• [Exercise prompt]:
List all lines of the data containing the word "nothing".

[Recorded data]
--------------------

(** C2. With a temperature equal to 5000 no test of the resolver holds:
    it returns [None], prints nothing, and calls neither a fetcher nor the
    interpolator. *)
Theorem get_merged_atmosphere_5000 m t g :
  t == 5000 -> get_merged_atmosphere Icat m t g = (Ok None, []).
Proof.
  intros E. unfold get_merged_atmosphere, Qgtb.
  rewrite !(Qeq_Qltb_l t 5000 _ E), !(Qeq_Qltb_r _ t 5000 E). reflexivity.
Qed.

(** C10. With a temperature equal to 5500 no test of the resolver holds
    either: neither [5000 < t < 5500] nor [t > 5500]; it returns [None],
    prints nothing, and calls neither a fetcher nor the interpolator. *)
Theorem get_merged_atmosphere_5500 m t g :
  t == 5500 -> get_merged_atmosphere Icat m t g = (Ok None, []).
Proof.
  intros E. unfold get_merged_atmosphere, Qgtb.
  rewrite !(Qeq_Qltb_l t 5500 _ E), !(Qeq_Qltb_r _ t 5500 E). reflexivity.
Qed.

(** *** Distances of a snap *)

Lemma within_In lo hi arr n : within lo hi arr = true -> In n arr -> lo <= n /\ n <= hi.
Proof.
  unfold within. rewrite forallb_forall. intros H Hin.
  apply H, andb_prop in Hin. destruct Hin as [H1 H2].
  split; now apply Qle_bool_iff.
Qed.

Lemma snap_In arr x : arr <> [] -> In (snap arr x) arr.
Proof. intros Hne. eapply nearest_In, snap_nearest, Hne. Qed.

Lemma snap_near arr x d :
  arr <> [] -> covered d arr = true ->
  hd 0 arr - d <= x -> x <= last arr 0 + d ->
  Qabs (x - snap arr x) <= d.
Proof.
  intros Hne Hc Hlo Hhi. destruct arr as [|a l]; [congruence|].
  destruct (cover d l a Hc x Hlo Hhi) as (n & Hn & Hd).
  rewrite Qabs_Qminus. eapply Qle_trans; [|exact Hd].
  eapply nearest_le; [apply snap_nearest; discriminate | exact Hn].
Qed.

Lemma snap_far arr x lo hi d :
  arr <> [] -> within lo hi arr = true -> hi + d < x -> d < Qabs (x - snap arr x).
Proof.
  intros Hne Hw Hx.
  destruct (within_In _ _ _ _ Hw (snap_In arr x Hne)) as [_ Hhi].
  apply Qlt_le_trans with (x - snap arr x); [lra | apply Qle_Qabs].
Qed.

Lemma snap_atlas_phoenix_temp t : snap atlas_phoenix_temp_arr t = 5250.
Proof.
  destruct (snap_In atlas_phoenix_temp_arr t atlas_phoenix_temp_arr_nonempty)
    as [E|[]]. now symmetry.
Qed.

(** C3. Each snapping fetcher rejects a request outside its domain before
    it queries the interpolator, and returns [None] instead of raising:
    PHOENIX-v16 when temperature < 2300 or gravity < 2.0, Castelli-Kurucz
    when temperature < 3000, the ATLAS/PHOENIX merge when the temperature
    is outside [5000, 5500].  The trace of a rejected call is the one
    printed line.  Both ends of [5000, 5500] are accepted by the merge
    fetcher: there (with a gravity within 0.5 of its nodes) it queries the
    interpolator at 5250. *)
Theorem fetchers_reject_out_of_domain m t g rebin :
  (t < 2300 \/ g < 2.0 ->
   get_phoenixv16_atmosphere Icat m t g rebin
   = (Ok None,
      [Print "No phoenixV16 model below 2300 K or above 12000 K, or grav < 2.0"]))
  /\ (t < 3000 ->
      get_castelli_atmosphere Icat m t g
      = (Ok None, [Print "No ck04 model below 3000 K"]))
  /\ (t < 5000 \/ 5500 < t ->
      get_atlas_phoenix_atmosphere Icat m t g
      = (Ok None, [Print "No ATLAS-PHOENIX merge model outside 5000 - 5500"]))
  /\ (5000 <= t /\ t <= 5500 -> - 0.5 <= g /\ g <= 5.5 ->
      get_atlas_phoenix_atmosphere Icat m t g
      = query Icat "merged" "Could not find ATLAS-PHOENIX merge atmosphere model for"
              5250 m (snap atlas_phoenix_grav_arr g)).
Proof.
  split; [|split; [|split]].
  - intros H. rewrite get_phoenixv16_atmosphere_eq. unfold Qgtb.
    destruct (Qltb_spec t 2300), (Qltb_spec 12000 t), (Qltb_spec g 2.0);
      try reflexivity.
    exfalso. destruct H; auto.
  - intros H. rewrite get_castelli_atmosphere_eq.
    destruct (Qltb_spec t 3000); [reflexivity | contradiction].
  - intros H. rewrite get_atlas_phoenix_atmosphere_eq. unfold Qgtb.
    destruct (Qltb_spec t 5000), (Qltb_spec 5500 t); try reflexivity.
    exfalso. destruct H; auto.
  - intros [Ht1 Ht2] [Hg1 Hg2]. rewrite get_atlas_phoenix_atmosphere_eq.
    rewrite snap_atlas_phoenix_temp. unfold Qgtb.
    destruct (Qltb_spec t 5000); [exfalso; lra|].
    destruct (Qltb_spec 5500 t); [exfalso; lra|]. cbn [orb].
    destruct (Qltb_spec 250 (Qabs (t - 5250))) as [Hd|_].
    { exfalso. apply (Qlt_not_le _ _ Hd). apply Qabs_Qle_condition. lra. }
    destruct (Qltb_spec 0.5 (Qabs (g - snap atlas_phoenix_grav_arr g))) as [Hd|_];
      [|reflexivity].
    exfalso. apply (Qlt_not_le _ _ Hd).
    apply snap_near.
    + apply atlas_phoenix_grav_arr_nonempty.
    + vm_compute. reflexivity.
    + replace (hd 0 atlas_phoenix_grav_arr) with 0 by (vm_compute; reflexivity). lra.
    + replace (last atlas_phoenix_grav_arr 0) with 5 by (vm_compute; reflexivity). lra.
Qed.

(** *** The tolerance on the snap distance *)

Lemma Qgtb_orb_true a x b y :
  Qgtb a x || Qgtb b y = true <-> x < a \/ y < b.
Proof. rewrite orb_true_iff, !Qgtb_true. tauto. Qed.

Lemma Qgtb_orb_false a x b y :
  Qgtb a x || Qgtb b y = false <-> a <= x /\ b <= y.
Proof. rewrite orb_false_iff, !Qgtb_false. tauto. Qed.

Lemma phoenixv16_in_domain t g :
  2300 <= t /\ t <= 12000 -> 2.0 <= g ->
  Qltb t 2300 || Qgtb t 12000 || Qltb g 2.0 = false.
Proof.
  intros [H1 H2] H3. unfold Qgtb.
  destruct (Qltb_spec t 2300), (Qltb_spec 12000 t), (Qltb_spec g 2.0);
    try reflexivity; exfalso; lra.
Qed.

Lemma atlas_phoenix_in_domain t :
  5000 <= t /\ t <= 5500 -> Qltb t 5000 || Qgtb t 5500 = false.
Proof.
  intros [H1 H2]. unfold Qgtb.
  destruct (Qltb_spec t 5000), (Qltb_spec 5500 t); try reflexivity; exfalso; lra.
Qed.

(** In its domain the PHOENIX-v16 temperature is never farther than 100
    from a node, and the merge temperature never farther than 250 from
    5250: only the gravity axis can fail these two tolerances. *)
Lemma phoenixv16_temp_near t :
  2300 <= t /\ t <= 12000 -> Qabs (t - snap phoenixv16_temp_arr t) <= 100.
Proof.
  intros [H1 H2]. apply snap_near.
  - apply phoenixv16_temp_arr_nonempty.
  - vm_compute. reflexivity.
  - replace (hd 0 phoenixv16_temp_arr) with 2300 by (vm_compute; reflexivity). lra.
  - replace (last phoenixv16_temp_arr 0) with 12000 by (vm_compute; reflexivity). lra.
Qed.

Lemma atlas_phoenix_temp_near t :
  5000 <= t /\ t <= 5500 -> Qabs (t - snap atlas_phoenix_temp_arr t) <= 250.
Proof.
  intros [H1 H2]. rewrite snap_atlas_phoenix_temp. apply Qabs_Qle_condition. lra.
Qed.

--------------------

• [Reply]:
    it returns [None], prints nothing, and calls neither a fetcher nor the
    prints nothing, and calls neither a fetcher nor the interpolator. *)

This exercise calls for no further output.